在GraphPad Prism上绘制肿瘤体积(平均值和误差SEM),并且使用单因素ANOVA和重复测量来计算统计数据(参见图1和图2)。虽然用500万CAR+的剂量完全消除了肿瘤,但100万CAR+的剂量与NTD组相比未显示出功效。因此,选择300万CAR+的剂量作为未来体内研究的最佳剂量。
实施例7:786-O细胞中有或无CD70 TALEN敲除的CD70CAR的体内比较
如实施例1中所述,在活化后第6天,在有或无CD70 TALEN DNA电穿孔的情况下,产生4F11和P08F08 CAR T细胞。为NSG小鼠皮下植入786-O肿瘤,一旦肿瘤达到200mm3的体积,就用CAR T细胞经由尾静脉注射对小鼠进行静脉处理,以确定具有最佳功效的CAR和条件。P08F08 CAR T细胞在体内非常有效,并且在3x106个CAR T的剂量下无论是否CD70敲除(KO),均可引起肿瘤完全消退。4F11 CAR T细胞在敲除CD70时显示出良好的功效,但在没有敲除CD70的情况下仅控制肿瘤生长。这些结果表明,敲除CD70可以提高CD70 CAR的活性。
材料和方法:
将七十五只NSG小鼠剃毛,并且准备在右侧翼进行皮下肿瘤移植。在补充有10%FBS的RPMI中扩增已知表达CD70的786-O肿瘤细胞。第0天,将786-O细胞以所需的浓度重悬于无血清RPMI中,以便给每只动物注射500万个细胞。给每只动物皮下注射肿瘤细胞,所述肿瘤细胞溶于与100uL基质胶(Corning)组合的100uL无血清RPMI中。在肿瘤移植后立即记录所有动物的第0天基线体重。从第7天开始,每周使用Digimatic卡尺(Mitutoyo)测量肿瘤两次,并且记录体重。第20天,当肿瘤达到200mm3(标准误差9.69)时,将60只荷瘤小鼠随机分为6组,每组10只小鼠。

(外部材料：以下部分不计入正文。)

Definition run_call (c : HandleCall) : State -> Reply * State :=
  let status r memory output :=
    {| reply_status := r; reply_memory := memory; reply_output := output |} in
  fun '(h, w, last) =>
    match c with
    | FileRead memory len output =>
        let '(r, (output', (h', (memory', w')), last')) :=
          slatedb_file_read len (output, (h, (memory, w)), last) in
        (status r memory' output', (h', w', last'))
    | FilePread memory len offset output =>
        let '(r, (output', (h', (memory', w')), last')) :=
          slatedb_file_pread len offset (output, (h, (memory, w)), last) in
        (status r memory' output', (h', w', last'))
    | FileWrite buffer len output =>
        let '(r, (output', (h', w'), last')) :=
          slatedb_file_write buffer len (output, (h, w), last) in
        (status r None output', (h', w', last'))
    | FilePwrite buffer len offset =>
        let '(r, s') := slatedb_file_pwrite buffer len offset (h, w, last) in
        (status r None None, s')
    | FileSync => let '(r, s') := slatedb_file_sync (h, w, last) in (status r None None, s')
    | FileTruncate n =>
        let '(r, s') := slatedb_file_truncate n (h, w, last) in (status r None None, s')
    | FileSeek p => let '(r, s') := slatedb_file_seek p (h, w, last) in (status r None None, s')
    | FileGetPosition output =>
        let '(r, (output', (h', w'), last')) :=
          slatedb_file_get_position (output, (h, w), last) in
        (status r None output', (h', w', last'))
    | FileGetSize output =>
        let '(r, (output', (h', w'), last')) := slatedb_file_get_size (output, (h, w), last) in
        (status r None output', (h', w', last'))
    | FileClose => let '(r, s') := slatedb_file_close (h, w, last) in (status r None None, s')
    end.

Fixpoint run_calls (cs : list HandleCall) (s : State) : list Reply * State :=
  match cs with
  | [] => ([], s)
  | c :: cs =>
      let '(x, s) := run_call c s in
      let '(xs, s) := run_calls cs s in
      (x :: xs, s)
  end.

(** ** States *)

(** A handle whose lock is not poisoned. *)
Definition live (rt : Runtime) (h : option Handle) : option FfiHandle :=
  Some {| handle_runtime := rt; handle := new_lock h |}.
Definition poisoned_handle (rt : Runtime) (h : option Handle) : option FfiHandle :=
  Some {| handle_runtime := rt; handle := {| guarded := h; lock_poisoned := true |} |}.

(** The handle is open on the file, or closed. *)
Definition denotes (w : W) (p : option FfiHandle) (f : option File) : Prop :=
  exists rt h, p = live rt h /\
  match h, f with
  | Some h, Some f => exists l, wf_handle w h /\ represents w h l /\ f = abs h l
  | None, None => True
  | _, _ => False
  end.

(** The call is a read that panics: see [short_op]. *)
Definition short_call (c : HandleCall) (w : W) (p : option FfiHandle) : Prop :=
  exists rt h, p = live rt (Some h) /\
  match c with
  | FileRead _ len _ => short_op w h (OpRead len)
  | FilePread _ len offset _ => short_op w h (OpPread len offset)
  | _ => False
  end.

(** No call of the program is such a read, in the state it runs in. *)
Fixpoint no_short_call (cs : list HandleCall) (s : State) : Prop :=
  match cs with
  | [] => True
  | c :: cs => ~ short_call c s.1.2 s.1.1 /\ no_short_call cs (run_call c s).2
  end.

#[global] Instance short_call_dec c w p : Decision (short_call c w p).
Proof.
  destruct p as [[rt [[h|] [|]]]|]; try (right; by intros (? & ? & [=] & _)).
  set (P := match c with
            | FileRead _ len _ => short_op w h (OpRead len)
            | FilePread _ len offset _ => short_op w h (OpPread len offset)
            | _ => False
            end).
  assert (HP : Decision P) by (unfold P; destruct c; apply _).
  destruct HP as [HP|HP]; [left; by exists rt, h|right].
  intros (rt' & h' & [= <- <-] & Hs). by apply HP.
Defined.
#[global] Instance no_short_call_dec cs : forall s, Decision (no_short_call cs s).
Proof.
  induction cs as [|c cs IH]; intros s; cbn [no_short_call]; [left; exact I|].
  pose proof (IH (run_call c s).2). apply _.
Defined.

(** ** Status and message *)

Definition escaped (e : Error) : list byte :=
  replace_byte (bytes_of (display_error e)) x00 (bytes_of "\0").

Lemma replaced_not_in l b by_ : b ∉ by_ -> b ∉ replace_byte l b by_.
Proof.
  intros Hb. unfold replace_byte. rewrite list_elem_of_bind. intros (c & Hc & _).
  case_bool_decide; set_solver.
Qed.

Lemma escaped_no_nul e : x00 ∉ escaped e.
Proof. apply replaced_not_in. by apply (bool_decide_unpack _). Qed.

Lemma store_error_run e last :
  store_error e last = (Ok (error_code_i32 (code e)), escaped e).
Proof.
  unfold store_error, bind, lift, c_string. fold (escaped e).
  by rewrite bool_decide_false by apply escaped_no_nul.
Qed.

Lemma ffi_ok {S} (op : M Error S unit) s s' last :
  op s = (Ok tt, s') -> ffi_result op (s, last) = (Ok 0, (s', last)).
Proof. intros Hop. unfold ffi_result. by rewrite Hop. Qed.

Lemma ffi_err {S} (op : M Error S unit) s e s' last :
  op s = (Err e, s') ->
  ffi_result op (s, last) = (Ok (error_code_i32 (code e)), (s', escaped e)).
Proof.
  intros Hop. unfold ffi_result, on_snd. rewrite Hop. cbn [fst snd]. by rewrite store_error_run.
Qed.

Definition panic_error (payload : string) : Error :=
  invalid_argument unknown_location ("Rust panic while handling FFI call: " +:+ payload).

Lemma ffi_panic {S} (op : M Error S unit) s payload s' last :
  op s = (Panic payload, s') ->
  ffi_result op (s, last) = (Ok invalid_status, (s', escaped (panic_error payload))).
Proof.
  intros Hop. unfold ffi_result, on_snd. rewrite Hop. cbn [fst snd]. by rewrite store_error_run.
Qed.

(** ** The calls on an open handle *)

(** What a call of the handle returned is what the specification shows. *)
Definition agrees {A} (o : Op) (k : A -> Obs) (h : Handle) l (r : Result A) (h' : Handle) (w' : W)
    : Prop :=
  exists l',
  match r with
  | Ok a => (spec_step o (abs h l)).1 = k a
  | Err e => (spec_step o (abs h l)).1 = OError (code e)
  | Panic _ => False
  end /\
    (spec_step o (abs h l)).2 = abs h' l' /\ wf_handle w' h' /\ represents w' h' l' /\ up w'.

Lemma run_agrees {A} (o : Op) (k : A -> Obs) (m : M Error (Handle * W) A) h l w :
  (forall s, run_op o s = (let! a := m in ret (k a)) s) ->
  wf_handle w h -> represents w h l -> up w -> op_u64 o -> ~ short_op w h o ->
  exists r h' w', m (h, w) = (r, (h', w')) /\ (o <> OpSync -> stages w h w' h') /\
    agrees o k h l r h' w'.
Proof.
  intros Hk Hwf Hrep Hu Ho Hshort. destruct (m (h, w)) as [r [h' w']] eqn:Hm.
  exists r, h', w'. split; [done|].
  assert (Hrun : run_op o (h, w) = (let? a := r in Ok (k a), (h', w'))).
  { rewrite Hk. unfold bind. rewrite Hm. by destruct r. }
  split; [intros Hns; exact (op_stages_all _ _ _ _ _ _ _ Hwf Hrep Hu Ho Hns Hshort Hrun)|].
  destruct (step_refines _ _ _ _ _ _ _ Hwf Hrep Hu Ho Hshort Hrun)
    as (l' & Hobs & Habs & Hwf' & Hrep' & Hu' & _).
  exists l'. destruct r as [a|e|p]; cbn in Hobs; [|by injection Hobs as <-|done].
  injection Hobs as <-. done.
Qed.

(** An exclusive call on a live handle runs on the handle. *)
Lemma exclusive_live {S T} (op : Runtime -> M Error (Handle * S) T) rt h s r h' s' :
  op rt (h, s) = (r, (h', s')) -> is_panic r = false ->
  with_exclusive_file_handle op (live rt (Some h), s) = (r, (live rt (Some h'), s')).
Proof.
  intros Hop Hr. unfold with_exclusive_file_handle, live. cbn [handle new_lock guarded lock_poisoned].
  cbn. rewrite Hop. by rewrite Hr.
Qed.

Lemma exclusive_panics {S T} (op : Runtime -> M Error (Handle * S) T) rt h s p h' s' :
  op rt (h, s) = (Panic p, (h', s')) ->
  with_exclusive_file_handle op (live rt (Some h), s) =
    (Panic p, (poisoned_handle rt (Some h'), s')).
Proof. intros Hop. unfold with_exclusive_file_handle, live. cbn. by rewrite Hop. Qed.

Lemma shared_live {S T} (op : Runtime -> Handle -> M Error S T) rt h s :
  with_shared_file_handle op (live rt (Some h), s) =
    let '(r, s') := op rt h s in (r, (live rt (Some h), s')).
Proof. done. Qed.

(** The slice of a valid buffer, and the memory once the slice is overwritten. *)
Lemma read_buffer_valid memory len :
  valid_buffer memory len ->
  exists slice, read_buffer memory len = Ok slice /\ zlen slice = len /\
    slice = take (Z.to_nat len) (default [] memory) /\
    forall l, zlen l <= len ->
      (fun m => overwrite l slice ++ drop (Z.to_nat len) m) <$> memory = overwrite l <$> memory.
Proof.
  intros [[Hl _] Hm]. unfold read_buffer, buffer_slice. destruct memory as [m|]; cbn [default from_option id].
  - exists (take (Z.to_nat len) m). split_and!; [done|rewrite zlen_take; lia|done|].
    intros l Hll. cbn. f_equal. unfold overwrite, zlen in *. rewrite <-app_assoc. f_equal.
    rewrite <-(take_drop (Z.to_nat len) m) at 3. rewrite drop_app_le; [done|].
    rewrite length_take. lia.
  - subst len. exists []. done.
Qed.

Lemma write_buffer_valid buffer len :
  valid_buffer buffer len ->
  write_buffer buffer len = Ok (take (Z.to_nat len) (default [] buffer)).
Proof.
  intros [_ Hb]. unfold write_buffer, buffer_slice. destruct buffer; [done|]. by subst len.
Qed.

(** The body of a call that fills a buffer and reports a count. *)
Definition reading (len : Z)
    (operation : M Error (option FfiHandle * (list byte * W)) Z)
    : M Empty_set (option Z * (option FfiHandle * (option (list byte) * W)) * list byte) Z :=
  ffi_result (
    let! _ := on_fst (require_output "bytes read output") in
    let! _ := on_fst (assign 0) in
    let! n := on_snd (into_buffer len operation) in
    on_fst (assign n)).

Lemma reading_agrees op x memory len n p w last r p' slice' w' slice :
  read_buffer memory len = Ok slice -> zlen slice = len ->
  (forall l, zlen l <= len ->
    (fun m => overwrite l slice ++ drop (Z.to_nat len) m) <$> memory = overwrite l <$> memory) ->
  op (p, (slice, w)) = (r, (p', (slice', w'))) -> read_agrees x slice r slice' ->
  exists last', reading len op (Some n, (p, (memory, w)), last) =
    (reply_status (spec_read memory x),
     (reply_output (spec_read memory x), (p', (reply_memory (spec_read memory x), w')), last')).
Proof.
  intros Hs Hlen Hover Hop Hr.
  assert (Hbuf : into_buffer len op (p, (memory, w)) =
    (r, (p', ((fun m => slice' ++ drop (Z.to_nat len) m) <$> memory, w')))).
  { unfold into_buffer. by rewrite Hs, Hop. }
  unfold reading. destruct r as [k|e|q]; [| |done].
  - destruct Hr as (out & -> & -> & -> & Hb). exists last. rewrite Hlen in Hb.
    erewrite ffi_ok; [done|]. unfold bind, on_fst, on_snd. cbn -[into_buffer]. rewrite Hbuf. cbn.
    by rewrite Hover by done.
  - destruct Hr as (-> & ->). exists (escaped e).
    erewrite ffi_err; [done|]. unfold bind, on_fst, on_snd. cbn -[into_buffer]. rewrite Hbuf. cbn.
    do 4 f_equal. transitivity (overwrite [] <$> memory).
    + apply (Hover []). rewrite <-Hlen. apply zlen_nonneg.
    + by destruct memory.
Qed.

(** An exclusive call that reports nothing but its status. *)
Lemma exclusive_status o (m : M Error (Handle * W) unit) rt h l w last :
  (forall s, run_op o s = (let! _ := m in ret OUnit) s) ->
  wf_handle w h -> represents w h l -> up w -> op_u64 o -> ~ short_op w h o ->
  exists h' w' last',
    ffi_result (with_exclusive_file_handle (fun _ => m)) (live rt (Some h), w, last) =
      (Ok (obs_status (spec_step o (abs h l)).1), (live rt (Some h'), w', last')) /\
    denotes w' (live rt (Some h')) (Some (spec_step o (abs h l)).2) /\ up w' /\
    (o <> OpSync -> stages w h w' h') /\ exists r, m (h, w) = (r, (h', w')).
Proof.
  intros Hm Hwf Hrep Hu Ho Hs.
  destruct (run_agrees o (fun _ => OUnit) m h l w Hm Hwf Hrep Hu Ho Hs)
    as (r & h' & w' & Hrun & Hst & l' & Hr & Hf & Hwf' & Hrep' & Hu').
  assert (Hden : denotes w' (live rt (Some h')) (Some (spec_step o (abs h l)).2)).
  { exists rt, (Some h'). split; [done|]. by exists l'. }
  destruct r as [[]|e|p]; [| |done]; rewrite Hr.
  - exists h', w', last. split; [|split_and!; [done..|by exists (Ok tt)]].
    apply ffi_ok. by apply (exclusive_live (fun _ => m)).
  - exists h', w', (escaped e). split; [|split_and!; [done..|by exists (Err e)]].
    apply ffi_err. by apply (exclusive_live (fun _ => m)).
Qed.

(** A call that reports a number. *)
Definition numbering {S} (name : string) (operation : M Error S Z)
    : M Empty_set (option Z * S * list byte) Z :=
  ffi_result (
    let! _ := on_fst (require_output name) in
    let! _ := on_fst (assign 0) in
    let! n := on_snd operation in
    on_fst (assign n)).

第21天,将CAR T细胞在补充有10%FBS的RPMI中解冻,并以每只动物300万个CAR+T细胞的浓度重悬于无血清RPMI中(基于个体转导效率计算的)。计算每组中保持相等百分比的CAR+T细胞以及相等的总T细胞数量所需的NTD细胞数量,并将其添加到各个样品中。经由尾静脉向每只动物静脉注射在200uL无血清RPMI中的CAR T细胞或NTD对照。每周测量肿瘤并记录体重两次,直到第56天NTD组达到研究终点(1500mm3肿瘤体积)时(参见图3和图4)。
在GraphPad Prism上绘制肿瘤体积(平均值和误差SEM),并且使用单因素ANOVA和重复测量来计算统计数据。有或无CD70敲除的P08F08CAR T组,在300万CAR+的剂量下均引起肿瘤完全消退。有CD70敲除的4F11 CAR T组,在300万CAR+的剂量下也引起肿瘤完全消退。然而,无CD70敲除的4F11 CAR T组并未引起完全消退。

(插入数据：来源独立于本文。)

(* ===== verification/FfiProps.v ===== *)
(** * The C ABI: properties

    What a C caller may rely on, whatever the pointers, the store and the
    operation do: statuses and messages, handles that simulate files, handles
    lost to a panic, and the filesystems the constructors accept. *)

From S2P Require Import Prelude RustStd Error SlateDb MemDb ChunkStore ChunkManager.
From S2P Require Import ChunkManagerSpec FileMetadata FileSpec FileHandle FileHandleSpec.
From S2P Require Import FileRefinement.
From S2P Require Import FileProps DatabaseMetadata Cache FileSystem FileSystemSpec MemFs.
From S2P Require Import IoMetrics.
From S2P Require Import FileSystemProps HandleReads Ffi FfiSpec.
From S2P Require Flags.

#[local] Open Scope string_scope.
#[local] Open Scope list_scope.
#[local] Open Scope Z_scope.

(** ** Statuses *)

(** C29: no entry point unwinds into C: whatever its operation does, the call
    returns 0 exactly if the operation succeeded, else the code of its error,
    or that of an invalid argument after a panic, between 1 and 7; a failure
    stores its message, escaped so that it is a C string, and a success keeps
    the message there was. *)
Theorem calls_report_status {S} (operation : M Error S unit) s last :
  exists status last',
    ffi_result operation (s, last) = (Ok status, ((operation s).2, last')) /\
    match (operation s).1 with
    | Ok _ => status = 0 /\ last' = last
    | Err e => status = error_code_i32 (code e) /\ last' = escaped e
    | Panic p => status = invalid_status /\ last' = escaped (panic_error p)
    end /\
    (status = 0 <-> (operation s).1 = Ok tt) /\
    0 <= status <= 7 /\ (status <> 0 -> x00 ∉ slatedb_fs_last_error_message last').
Proof.
  destruct (operation s) as [r s'] eqn:Hop. cbn [fst snd].
  destruct r as [[]|e|p].
  - exists 0, last. rewrite (ffi_ok operation s s' last Hop). split_and!; done.
  - exists (error_code_i32 (code e)), (escaped e). rewrite (ffi_err operation s e s' last Hop).
    pose proof (error_code_i32_range (code e)) as Hr.
    split_and!; [done..| |lia|lia|intros _; apply escaped_no_nul].
    split; [lia|done].
  - exists invalid_status, (escaped (panic_error p)).
    rewrite (ffi_panic operation s p s' last Hop).
    split_and!; [done..| |done|done|intros _; apply escaped_no_nul].
    done.
Qed.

在图3和图4中,在图例的右侧指示了相对于对应的NTD对照的统计显著性(例如,有CD70 KO的P08F08相对于有CD70 KO的NTD)。在图例的左侧指示了有CD70 KO的每个CAR组相对于对应的无CD70 KO的CAR组的统计显著性。统计资料表示采用Dunnett事后检验的RM单因素ANOVA(ns p>0.05,*p<0.05,**p<0.01,***p<0.001,****p<0.0001)。

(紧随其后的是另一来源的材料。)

Lemma on_any_handle n c p w last (fs : FS) (hs : gmap nat Handle) v ended :
  related w fs hs v -> points p (hs !! n) (bool_decide (n ∈ ended)) -> valid_call c ->
  n ∈ ended \/ is_Some (handles v !! n) -> ~ short_call c w p ->
  on_handle n c p w last fs hs (spec_fs_call (FsHandle n c) (v, ended)).1
    (spec_fs_call (FsHandle n c) (v, ended)).2.
Proof.
  intros Hrl Hp Hv Hn Hs. cbn [spec_fs_call]. pose proof (rl_handles _ _ _ _ Hrl n) as Hslot.
  destruct (hs !! n) as [h|] eqn:Hh; cbn [points] in Hp.
  - destruct Hp as [Hne [rt ->]]. apply bool_decide_eq_false in Hne.
    destruct (handles v !! n) as [e|] eqn:He; [|done]. destruct Hslot as [l Hat].
    assert (Hden : denotes w (live rt (Some h) : option FfiHandle) (Some (abs h l))).
    { apply denotes_live; apply Hat. }
    destruct (step_call c _ _ w last Hden (rl_up _ _ _ _ Hrl) Hv Hs) as (rt' & h1 & Heq & Hsim).
    injection Heq as <- <-. destruct (decide (c = FileSync \/ c = FileClose)) as [Hc|Hc].
    + by eapply on_writing.
    + eapply on_staging; [done..| | |done]; intros ->; apply Hc; auto.
  - destruct (handles v !! n) as [e|] eqn:He; [done|].
    assert (Hin : n ∈ ended) by (by destruct Hn as [|[]]).
    rewrite bool_decide_true in Hp by done. destruct Hp as [rt ->]. by apply on_closed.
Qed.

Lemma step_fs_handle n c (s : State) hs rt fs v ended :
  c_related s hs rt fs v ended -> admissible_call (FsHandle n c) (v, ended) ->
  ~ short_fs_call (FsHandle n c) s -> c_stepped (FsHandle n c) s fs v ended.
Proof.
  destruct s as [[t [p w]] last]. intros [Hrl Hfs Hh] [Hv Hn] Hs. cbn [fst snd] in *. subst p.
  destruct (on_any_handle n c (t !! n) w last fs hs v ended Hrl (Hh n) Hv Hn Hs)
    as (p' & w' & last' & hs' & Hrun & Hrl' & Hp & Hoth & Hgo).
  eexists (_, (_, w'), last'), hs', rt, fs. split_and!; [|split; [exact Hrl'|reflexivity|]|exact Hgo].
  { cbn [run_fs_call]. by rewrite Hrun. }
  intros k. cbn [fst snd]. destruct (decide (k = n)) as [->|Hk].
  { by rewrite lookup_partial_alter_eq. }
  rewrite lookup_partial_alter_ne, Hoth by done. specialize (Hh k).
  assert (Hend : bool_decide (k ∈ (spec_fs_call (FsHandle n c) (v, ended)).2.2) = bool_decide (k ∈ ended)).
  { apply bool_decide_ext. cbn [spec_fs_call]. destruct (handles v !! n) as [e|]; [|done].
    unfold spec_on_handle. destruct (spec_open_call c _) as [x [f|]]; cbn [snd]; set_solver. }
  by rewrite Hend.
Qed.

(** Freeing a handle closes it. *)
Lemma destroy_run (p : option FfiHandle) w last x p' w' last' :
  is_Some p -> run_call FileClose (p, w, last) = (x, (p', w', last')) ->
  slatedb_file_destroy p w last = (w', last').
Proof.
  intros [h ->] Hrun. unfold slatedb_file_destroy. cbn [run_call] in Hrun.
  destruct (slatedb_file_close (Some h, w, last)) as [r [[p1 w1] last1]]. by simplify_eq.
Qed.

实施例8:在ACHN转移模型中有或无CD70 TALEN敲除的CD70 CAR的体内比较
在肾细胞癌(RCC)来源的细胞系ACHN细胞中进一步测试来自实施例7的4F11和P08F08 CAR T细胞。ACHN细胞在Simmons等人Animal Models of BoneMetastasis.Veterinary Pathology 52:827-841,834(2015)中有描述。为NSG小鼠各自静脉内植入100万个ACHN肿瘤细胞,并在肿瘤细胞注射后15天,用CAR T细胞经由尾静脉注射对小鼠进行静脉处理,以确定具有最佳功效的CAR和条件。不论是否CD70敲除(KO),以每只小鼠300万个CAR+细胞给药的4F11 CAR T细胞在全部3个供体中均有效。P08F08 CAR T细胞几乎没有显示出功效,并且仅在没有CD70敲除的情况下进行了测试。
材料和方法:
将四十五只NSG小鼠准备经由尾静脉进行静脉内肿瘤注射。在补充有10%FBS的MEM中扩增已知表达CD70的ACHN肿瘤细胞。第0天,将ACHN细胞以所需的浓度重悬于无血清MEM中,以便给每只动物注射100万个细胞。将ACHN肿瘤细胞在200uL无血清MEM中进行静脉内注射。记录所有动物第4天的基线体重。从第7天开始,使用生物发光(来自PerkinElmerTM的IVIS Spectrum ImagerTM;自动曝光,最大曝光时间为120秒)测量肿瘤通量两次,并记录体重。第20天,当肿瘤达到200mm3(标准误差9.69)时,将20只荷瘤小鼠随机分为4组,每组5只小鼠。第15天,将CAR T细胞在补充有10%FBS的MEM中解冻,并以每只动物300万个CAR+T细胞的浓度重悬于无血清MEM中(基于个体转导效率计算的)。计算每组中保持相等百分比的CAR+T细胞以及相等的总T细胞数量所需的NTD细胞数量,并将其添加到各个样品中。经由尾静脉向每只动物静脉注射在200uL无血清MEM中的CAR T细胞或NTD对照。每周测量肿瘤通量并记录体重两次,直到第35-49天NTD组达到研究终点(体重减轻>20%)时(参见图5a、图5b和图5c)。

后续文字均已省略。